**** DATA FOR THIS TASK ****

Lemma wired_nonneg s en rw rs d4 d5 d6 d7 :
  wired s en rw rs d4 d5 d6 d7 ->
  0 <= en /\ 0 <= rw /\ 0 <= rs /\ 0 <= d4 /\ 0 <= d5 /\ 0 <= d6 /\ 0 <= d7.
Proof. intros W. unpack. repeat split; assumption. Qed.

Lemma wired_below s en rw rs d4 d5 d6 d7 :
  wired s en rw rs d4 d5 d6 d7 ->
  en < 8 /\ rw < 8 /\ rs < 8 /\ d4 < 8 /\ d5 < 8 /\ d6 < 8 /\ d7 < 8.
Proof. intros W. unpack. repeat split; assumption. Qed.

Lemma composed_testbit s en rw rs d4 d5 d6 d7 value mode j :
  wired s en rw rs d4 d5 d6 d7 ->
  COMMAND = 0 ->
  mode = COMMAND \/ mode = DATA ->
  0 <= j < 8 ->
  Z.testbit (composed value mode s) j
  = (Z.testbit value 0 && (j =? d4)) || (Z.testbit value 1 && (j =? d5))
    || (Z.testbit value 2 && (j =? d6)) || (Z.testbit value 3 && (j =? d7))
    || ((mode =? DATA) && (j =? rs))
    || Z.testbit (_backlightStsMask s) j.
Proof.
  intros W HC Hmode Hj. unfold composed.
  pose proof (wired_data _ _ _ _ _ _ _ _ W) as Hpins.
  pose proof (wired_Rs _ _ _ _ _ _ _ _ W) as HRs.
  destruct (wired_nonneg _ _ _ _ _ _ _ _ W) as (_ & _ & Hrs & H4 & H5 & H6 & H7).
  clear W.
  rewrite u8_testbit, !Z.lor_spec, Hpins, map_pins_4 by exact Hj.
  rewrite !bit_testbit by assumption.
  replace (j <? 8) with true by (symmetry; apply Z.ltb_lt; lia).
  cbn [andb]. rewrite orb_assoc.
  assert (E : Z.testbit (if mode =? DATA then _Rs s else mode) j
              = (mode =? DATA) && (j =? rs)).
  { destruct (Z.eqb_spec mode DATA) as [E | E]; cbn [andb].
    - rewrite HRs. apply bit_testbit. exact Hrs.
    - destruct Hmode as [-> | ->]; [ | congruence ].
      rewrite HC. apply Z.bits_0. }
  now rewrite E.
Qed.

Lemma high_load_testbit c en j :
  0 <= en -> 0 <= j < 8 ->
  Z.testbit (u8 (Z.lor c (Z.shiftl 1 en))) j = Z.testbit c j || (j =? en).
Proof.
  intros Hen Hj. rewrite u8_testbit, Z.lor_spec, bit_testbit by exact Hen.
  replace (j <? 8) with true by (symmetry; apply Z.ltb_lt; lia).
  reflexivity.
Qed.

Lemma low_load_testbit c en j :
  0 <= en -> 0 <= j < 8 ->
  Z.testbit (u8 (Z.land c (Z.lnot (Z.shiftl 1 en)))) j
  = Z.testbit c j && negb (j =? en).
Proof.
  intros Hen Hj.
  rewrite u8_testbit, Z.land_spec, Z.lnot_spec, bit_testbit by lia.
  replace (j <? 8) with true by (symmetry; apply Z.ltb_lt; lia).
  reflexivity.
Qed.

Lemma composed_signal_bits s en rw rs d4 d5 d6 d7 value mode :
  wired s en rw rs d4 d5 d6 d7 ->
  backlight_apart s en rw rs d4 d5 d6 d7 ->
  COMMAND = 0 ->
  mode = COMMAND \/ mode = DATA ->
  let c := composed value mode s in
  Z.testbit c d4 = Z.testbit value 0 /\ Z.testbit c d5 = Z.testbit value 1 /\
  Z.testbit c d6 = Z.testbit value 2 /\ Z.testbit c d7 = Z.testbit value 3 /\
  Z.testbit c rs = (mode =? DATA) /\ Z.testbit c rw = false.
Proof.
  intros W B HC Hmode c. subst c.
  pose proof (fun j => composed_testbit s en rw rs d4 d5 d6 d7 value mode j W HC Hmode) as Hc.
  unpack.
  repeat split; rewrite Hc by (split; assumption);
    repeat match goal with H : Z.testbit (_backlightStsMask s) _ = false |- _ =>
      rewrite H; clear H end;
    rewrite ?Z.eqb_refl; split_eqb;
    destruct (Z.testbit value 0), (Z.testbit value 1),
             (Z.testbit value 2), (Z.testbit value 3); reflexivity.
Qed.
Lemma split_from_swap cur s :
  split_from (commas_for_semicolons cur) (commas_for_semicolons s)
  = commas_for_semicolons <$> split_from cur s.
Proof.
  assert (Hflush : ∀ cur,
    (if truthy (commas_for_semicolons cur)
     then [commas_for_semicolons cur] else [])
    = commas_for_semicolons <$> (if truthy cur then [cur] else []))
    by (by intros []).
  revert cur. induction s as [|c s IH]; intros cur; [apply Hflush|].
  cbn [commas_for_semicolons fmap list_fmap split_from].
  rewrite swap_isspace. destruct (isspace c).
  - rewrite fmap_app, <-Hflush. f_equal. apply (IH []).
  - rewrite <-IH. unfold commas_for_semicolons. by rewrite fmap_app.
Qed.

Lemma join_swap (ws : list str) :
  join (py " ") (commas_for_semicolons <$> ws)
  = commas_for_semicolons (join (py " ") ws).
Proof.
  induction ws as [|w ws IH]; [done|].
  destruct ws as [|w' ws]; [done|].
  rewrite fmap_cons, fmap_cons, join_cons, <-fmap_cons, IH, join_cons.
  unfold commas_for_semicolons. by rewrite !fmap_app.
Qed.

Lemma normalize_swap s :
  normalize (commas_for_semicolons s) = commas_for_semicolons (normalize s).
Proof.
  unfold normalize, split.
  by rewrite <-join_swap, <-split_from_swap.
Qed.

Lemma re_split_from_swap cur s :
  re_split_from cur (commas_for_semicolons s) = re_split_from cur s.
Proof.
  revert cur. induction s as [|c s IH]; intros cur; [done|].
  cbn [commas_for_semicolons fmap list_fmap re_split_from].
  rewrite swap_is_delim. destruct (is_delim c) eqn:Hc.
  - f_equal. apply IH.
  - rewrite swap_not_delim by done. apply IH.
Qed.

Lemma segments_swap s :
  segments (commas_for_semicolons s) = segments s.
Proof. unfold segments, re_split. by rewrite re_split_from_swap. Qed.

****

• [TASK INSTRUCTIONS] Please transcribe exactly the lines above from the line that has "- rewrite fmap_app, <-Hflush." up to and including the line that has "unfold normalize, split."; no other line belongs in the answer.

• [ANSWER BOX]
  - rewrite fmap_app, <-Hflush. f_equal. apply (IH []).
  - rewrite <-IH. unfold commas_for_semicolons. by rewrite fmap_app.
Qed.

Lemma join_swap (ws : list str) :
  join (py " ") (commas_for_semicolons <$> ws)
  = commas_for_semicolons (join (py " ") ws).
Proof.
  induction ws as [|w ws IH]; [done|].
  destruct ws as [|w' ws]; [done|].
  rewrite fmap_cons, fmap_cons, join_cons, <-fmap_cons, IH, join_cons.
  unfold commas_for_semicolons. by rewrite !fmap_app.
Qed.

Lemma normalize_swap s :
  normalize (commas_for_semicolons s) = commas_for_semicolons (normalize s).
Proof.
  unfold normalize, split.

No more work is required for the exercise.